Lydia Cacho
El Universal
No sorprende la opinión del ministro Sergio Aguirre Anguiano, quien asegura que la Suprema Corte de Justicia de la Nación no tiene por qué investigar la negligencia criminal que llevó a la muerte de 49 niñas y niños. La corriente ultraconservadora del tribunal supremo al que pertenecen Aguirre, Mariano Azuela y el presidente de la Corte ha manifestado una sistemática repulsa a los casos más simbólicos de violación a los derechos humanos.
Hace dos años, en el caso de pederastia y pornografía infantil, el mismo ministro dijo que a la Corte no le concernía que miles de criaturas fueran explotadas sexualmente. Es claro que la vida y la muerte de la infancia mexicana no tiene cabida en la conciencia de algunos jueces. No debe sorprendernos, pero sí indignarnos. Cuestionar el trabajo de estos jueces e incluso su pertenencia a la Corte es un derecho de la sociedad, un derecho al que jamás debemos abdicar.
La primera noche, mientras una pequeña ya ciega por el fuego yacía en coma, el gobernador Eduardo Bours dormía plácidamente en casa; argumentó luego que “el accidente” era un problema federal. Mientras tres pequeñitos lloraban de dolor antes de fenecer frente a la desesperación de sus madres y padres, los dueños de la guardería hablaban con sus abogados; la Procuraduría General de la República les dio un mes para huir y ampararse de una orden de arresto.

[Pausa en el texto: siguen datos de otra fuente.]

(* ===== verification/Version.v ===== *)
(** * Version information: [internal/util/version/version.go]

    The three package variables are set by the linker, so they enter as the
    class [BuildVars], with the defaults of the source as one instance; what
    package [runtime] says is the class [GoRuntime].  [AppInfo.String] is
    [encoding/json.Marshal] of a struct of strings, modelled byte by byte. *)

From S2P Require Import Prelude GoStrings.

Class BuildVars := { BuildVersion : string; BuildTime : string; GitCommit : string }.

Definition default_build : BuildVars :=
  {| BuildVersion := "0.0.0-dev"; BuildTime := "N/A"; GitCommit := "N/A" |}.

Class GoRuntime := { Version : string; Compiler : string; GOOS : string; GOARCH : string }.

Module AppInfo.
Record t := mk {
  Name : string;
  AppVersion : string;
  BuildTime : string;
  GitCommit : string;
  GoVersion : string;
  Compiler : string;
  Platform : string
}.
End AppInfo.

Definition NewAppInfo `{!BuildVars, !GoRuntime} (name : string) : AppInfo.t := {|
  AppInfo.Name := name;
  AppInfo.AppVersion := BuildVersion;
  AppInfo.GitCommit := GitCommit;
  AppInfo.BuildTime := BuildTime;
  AppInfo.GoVersion := Version;
  AppInfo.Compiler := Compiler;
  AppInfo.Platform := GOOS +:+ "/" +:+ GOARCH |}.

(** ** [encoding/json]: strings

    [json.Marshal] escapes quotes, backslashes, control characters, [<], [>]
    and [&], and replaces what is not UTF-8. *)
Definition byte (c : ascii) : N := N_of_ascii c.
Definition hex_digit (n : N) : ascii :=
  if decide (n < 10)%N then ascii_of_N (48 + n) else ascii_of_N (87 + n).

Definition backslash : ascii := "\"%char.
Definition quote : ascii := ascii_of_N 34.

(** [\u00xy] *)
Definition u_escape (n : N) : list ascii :=
  [backslash; "u"%char; "0"%char; "0"%char; hex_digit (n / 16); hex_digit (n mod 16)].

Definition safe (n : N) : bool :=
  bool_decide (32 ≤ n)%N && bool_decide (n < 128)%N && negb (bool_decide (n ∈ [34; 38; 60; 62; 92]%N)).

Definition escape_ascii (c : ascii) : list ascii :=
  let n := byte c in
  if safe n then [c]
  else if decide (n = 92 ∨ n = 34)%N then [backslash; c]
  else if decide (n = 8)%N then [backslash; "b"%char]
  else if decide (n = 12)%N then [backslash; "f"%char]
  else if decide (n = 10)%N then [backslash; "n"%char]
  else if decide (n = 13)%N then [backslash; "r"%char]
  else if decide (n = 9)%N then [backslash; "t"%char]
  else u_escape n.

(** [utf8.DecodeRuneInString] accepts two, three and four bytes as follows. *)
Definition within (lo hi : N) (c : ascii) : bool := N.leb lo (byte c) && N.leb (byte c) hi.
Definition continuation : ascii → bool := within 128 191.

Definition rune2 (c1 c2 : ascii) : bool := within 194 223 c1 && continuation c2.

Definition rune3 (c1 c2 c3 : ascii) : bool :=
  ((within 224 224 c1 && within 160 191 c2) ||
   ((within 225 236 c1 || within 238 239 c1) && continuation c2) ||
   (within 237 237 c1 && within 128 159 c2)) && continuation c3.

Definition rune4 (c1 c2 c3 c4 : ascii) : bool :=
  ((within 240 240 c1 && within 144 191 c2) ||
   (within 241 243 c1 && continuation c2) ||
   (within 244 244 c1 && within 128 143 c2)) && continuation c3 && continuation c4.

(** U+2028 and U+2029. *)
Definition line_separator (c1 c2 c3 : ascii) : bool :=
  within 226 226 c1 && within 128 128 c2 && within 168 169 c3.

Definition replacement : list ascii :=
  [backslash; "u"%char; "f"%char; "f"%char; "f"%char; "d"%char].

Fixpoint quote_body (src : list ascii) : list ascii :=
  match src with
  | [] => []
  | c1 :: src1 =>
      if N.ltb (byte c1) 128 then escape_ascii c1 ++ quote_body src1
      else
        let invalid := replacement ++ quote_body src1 in
        match src1 with
        | [] => invalid
        | c2 :: src2 =>
            if rune2 c1 c2 then c1 :: c2 :: quote_body src2
            else
              match src2 with
              | [] => invalid
              | c3 :: src3 =>
                  if rune3 c1 c2 c3 then
                    (if line_separator c1 c2 c3 then
                       [backslash; "u"%char; "2"%char; "0"%char; "2"%char; hex_digit (byte c3 mod 16)]
                     else [c1; c2; c3]) ++ quote_body src3
                  else
                    match src3 with
                    | [] => invalid
                    | c4 :: src4 =>
                        if rune4 c1 c2 c3 c4 then c1 :: c2 :: c3 :: c4 :: quote_body src4
                        else invalid
                    end
              end
        end
  end.

Definition quote_string (s : string) : list ascii :=
  quote :: quote_body (String.list_ascii_of_string s) ++ [quote].

(** A member of the object, after the key of its [json] tag. *)
Definition member (key value : string) : list ascii :=
  quote :: String.list_ascii_of_string key ++ [quote; ":"%char] ++ quote_string value.

Definition members (a : AppInfo.t) : list (string * string) :=
  [ ("AppName", AppInfo.Name a); ("AppVersion", AppInfo.AppVersion a);
    ("BuildTime", AppInfo.BuildTime a); ("GitCommit", AppInfo.GitCommit a);
    ("GoVersion", AppInfo.GoVersion a); ("Compiler", AppInfo.Compiler a);
    ("Platform", AppInfo.Platform a) ].

Fixpoint join_members (l : list (string * string)) : list ascii :=
  match l with
  | [] => []
  | [(k, v)] => member k v
  | (k, v) :: l' => member k v ++ [","%char] ++ join_members l'
  end.

(** [json.Marshal] never fails on a struct of strings, so the error text of
    [String] is never returned. *)
Definition Marshal (a : AppInfo.t) : outcome (list ascii) :=
  Ok ("{"%char :: join_members (members a) ++ ["}"%char]).

Definition AppInfo_String (a : AppInfo.t) : string :=
  match Marshal a with
  | Ok data => String.string_of_list_ascii data
  | _ => "Error marshaling AppInfo"
  end.

(** ** A reader of such objects *)
Definition hex_value (c : ascii) : option N :=
  if within 48 57 c then Some (byte c - 48)%N
  else if within 97 102 c then Some (byte c - 87)%N else None.

Definition simple_escape (c : ascii) : option ascii :=
  if decide (c ∈ [quote; backslash]) then Some c
  else if decide (c = "b"%char) then Some (ascii_of_N 8)
  else if decide (c = "f"%char) then Some (ascii_of_N 12)
  else if decide (c = "n"%char) then Some (ascii_of_N 10)
  else if decide (c = "r"%char) then Some (ascii_of_N 13)
  else if decide (c = "t"%char) then Some (ascii_of_N 9) else None.

(** The characters up to the closing quote, and what follows it. *)
Fixpoint unquote (l : list ascii) : option (list ascii * list ascii) :=
  match l with
  | [] => None
  | c :: l1 =>
      if decide (c = quote) then Some ([], l1)
      else if decide (c = backslash) then
        match l1 with
        | [] => None
        | e :: l2 =>
            if decide (e = "u"%char) then
              match l2 with
              | z1 :: z2 :: h :: d :: l3 =>
                  if decide (z1 = "0"%char ∧ z2 = "0"%char) then
                    x ← hex_value h; y ← hex_value d;
                    '(s, rest) ← unquote l3;
                    Some (ascii_of_N (16 * x + y) :: s, rest)
                  else None
              | _ => None
              end
            else
              c' ← simple_escape e; '(s, rest) ← unquote l2; Some (c' :: s, rest)
        end
      else '(s, rest) ← unquote l1; Some (c :: s, rest)
  end.

(** The given characters, then the rest. *)
Fixpoint expect (s l : list ascii) : option (list ascii) :=
  match s, l with
  | [], _ => Some l
  | c :: s', d :: l' => if decide (c = d) then expect s' l' else None
  | _, _ => None
  end.

Definition read_member (key : string) (l : list ascii) : option (string * list ascii) :=
  l1 ← expect (quote :: String.list_ascii_of_string key ++ [quote; ":"%char; quote]) l;
  '(s, rest) ← unquote l1;
  Some (String.string_of_list_ascii s, rest).

Definition read_app_info (text : string) : option AppInfo.t :=
  l ← expect ["{"%char] (String.list_ascii_of_string text);
  '(name, l) ← read_member "AppName" l; l ← expect [","%char] l;
  '(version, l) ← read_member "AppVersion" l; l ← expect [","%char] l;
  '(time, l) ← read_member "BuildTime" l; l ← expect [","%char] l;
  '(commit, l) ← read_member "GitCommit" l; l ← expect [","%char] l;
  '(go, l) ← read_member "GoVersion" l; l ← expect [","%char] l;
  '(compiler, l) ← read_member "Compiler" l; l ← expect [","%char] l;
  '(platform, l) ← read_member "Platform" l;
  l ← expect ["}"%char] l;
  if decide (l = []) then Some (AppInfo.mk name version time commit go compiler platform)
  else None.

(** ** Lemmas *)
Definition is_ascii (c : ascii) : bool := N.ltb (byte c) 128.

Lemma unquote_escape c l :
  is_ascii c = true →
  unquote (escape_ascii c ++ l) = ('(s, rest) ← unquote l; Some (c :: s, rest)).
Proof.
  intros Hc. destruct c as [[] [] [] [] [] [] [] []]; first [discriminate Hc|reflexivity].
Qed.

Lemma unquote_body s l :
  forallb is_ascii s = true →
  unquote (quote_body s ++ quote :: l) = Some (s, l).
Proof.
  induction s as [|c s IH]; [done|]. cbn [forallb]. intros [Hc Hs]%andb_true_iff.
  cbn [quote_body]. unfold is_ascii in Hc. rewrite Hc.
  rewrite <-app_assoc, unquote_escape by done. by rewrite IH.
Qed.

Lemma expect_app s l : expect s (s ++ l) = Some l.
Proof. induction s as [|c s IH]; [done|]. cbn. by rewrite decide_True. Qed.

Definition ascii_string (s : string) : bool := forallb is_ascii (String.list_ascii_of_string s).

Lemma read_member_eq key value l :
  ascii_string value = true → read_member key (member key value ++ l) = Some (value, l).
Proof.
  intros Hv. unfold read_member, member, quote_string.
  replace ((quote :: String.list_ascii_of_string key ++ [quote; ":"%char] ++
      quote :: quote_body (String.list_ascii_of_string value) ++ [quote]) ++ l)
    with ((quote :: String.list_ascii_of_string key ++ [quote; ":"%char; quote]) ++
      quote_body (String.list_ascii_of_string value) ++ quote :: l)
    by (cbn; by rewrite <-!app_assoc; cbn; rewrite <-app_assoc).
  rewrite expect_app. cbn [mbind option_bind]. rewrite unquote_body by done.
  cbn [mbind option_bind]. by rewrite String.string_of_list_ascii_of_string.
Qed.

(** ** Properties *)

(** C38: the version text of an application whose fields are ASCII can be read
    back, field by field; quotes, backslashes, control characters and the
    characters HTML gives a meaning are escaped so that no field ends early. *)
Theorem AppInfo_String_roundtrip a
  (Hascii : forallb (λ kv, ascii_string kv.2) (members a) = true) :
  read_app_info (AppInfo_String a) = Some a.
Proof.
  destruct a as [name version time commit go compiler platform].
  unfold members in Hascii. cbn [forallb snd AppInfo.Name AppInfo.AppVersion AppInfo.BuildTime
    AppInfo.GitCommit AppInfo.GoVersion AppInfo.Compiler AppInfo.Platform] in Hascii.
  rewrite !andb_true_iff in Hascii. destruct Hascii as (H1 & H2 & H3 & H4 & H5 & H6 & H7 & _).
  unfold AppInfo_String, read_app_info. cbn [Marshal].
  rewrite String.list_ascii_of_string_of_list_ascii. cbn [join_members members].
  change ("{"%char :: ?l) with (["{"%char] ++ l). rewrite expect_app. cbn [mbind option_bind].
  rewrite <-!app_assoc.
  do 6 (rewrite read_member_eq by done; cbn [mbind option_bind]; rewrite <-?app_assoc, expect_app;
    cbn [mbind option_bind]).
  rewrite read_member_eq by done. cbn [mbind option_bind].
  change ["}"%char] with (["}"%char] ++ []). rewrite expect_app. cbn [mbind option_bind].
  by rewrite decide_True.
Qed.

(** ** Witnesses *)
Definition sample_runtime : GoRuntime :=
  {| Version := "go1.25.5"; Compiler := "gc"; GOOS := "linux"; GOARCH := "amd64" |}.

Example AppInfo_String_roundtrip_witness :
  let a := @NewAppInfo default_build sample_runtime ("a<b" +:+ dq +:+ "\") in
  AppInfo_String a =
    "{" +:+ dq +:+ "AppName" +:+ dq +:+ ":" +:+ dq +:+ "a\u003cb\" +:+ dq +:+ "\\" +:+ dq +:+
    "," +:+ dq +:+ "AppVersion" +:+ dq +:+ ":" +:+ dq +:+ "0.0.0-dev" +:+ dq +:+
    "," +:+ dq +:+ "BuildTime" +:+ dq +:+ ":" +:+ dq +:+ "N/A" +:+ dq +:+
    "," +:+ dq +:+ "GitCommit" +:+ dq +:+ ":" +:+ dq +:+ "N/A" +:+ dq +:+
    "," +:+ dq +:+ "GoVersion" +:+ dq +:+ ":" +:+ dq +:+ "go1.25.5" +:+ dq +:+
    "," +:+ dq +:+ "Compiler" +:+ dq +:+ ":" +:+ dq +:+ "gc" +:+ dq +:+
    "," +:+ dq +:+ "Platform" +:+ dq +:+ ":" +:+ dq +:+ "linux/amd64" +:+ dq +:+ "}" ∧
  read_app_info (AppInfo_String a) = Some a.
Proof.
  intros a. split; [reflexivity|]. apply (AppInfo_String_roundtrip a). reflexivity.
Defined.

Al tiempo que 22 bebés agonizaban, empleados estatales sacaban reportes falseados de revisión de la guardería.
Se solicitó a la Corte aplicar la facultad del artículo 97 constitucional como medio de control para preservar el estado de derecho, en juego por la ineptitud y corrupción de las autoridades implicadas.
Todo México deberá poner la mirada en la Suprema Corte; de lograr seis votos a favor se daría el mensaje al Estado: administrar los programas públicos implica responsabilizarse de sus consecuencias; las niñas y los niños mexicanos son sujetos de derecho, jamás objetos para ser embodegados.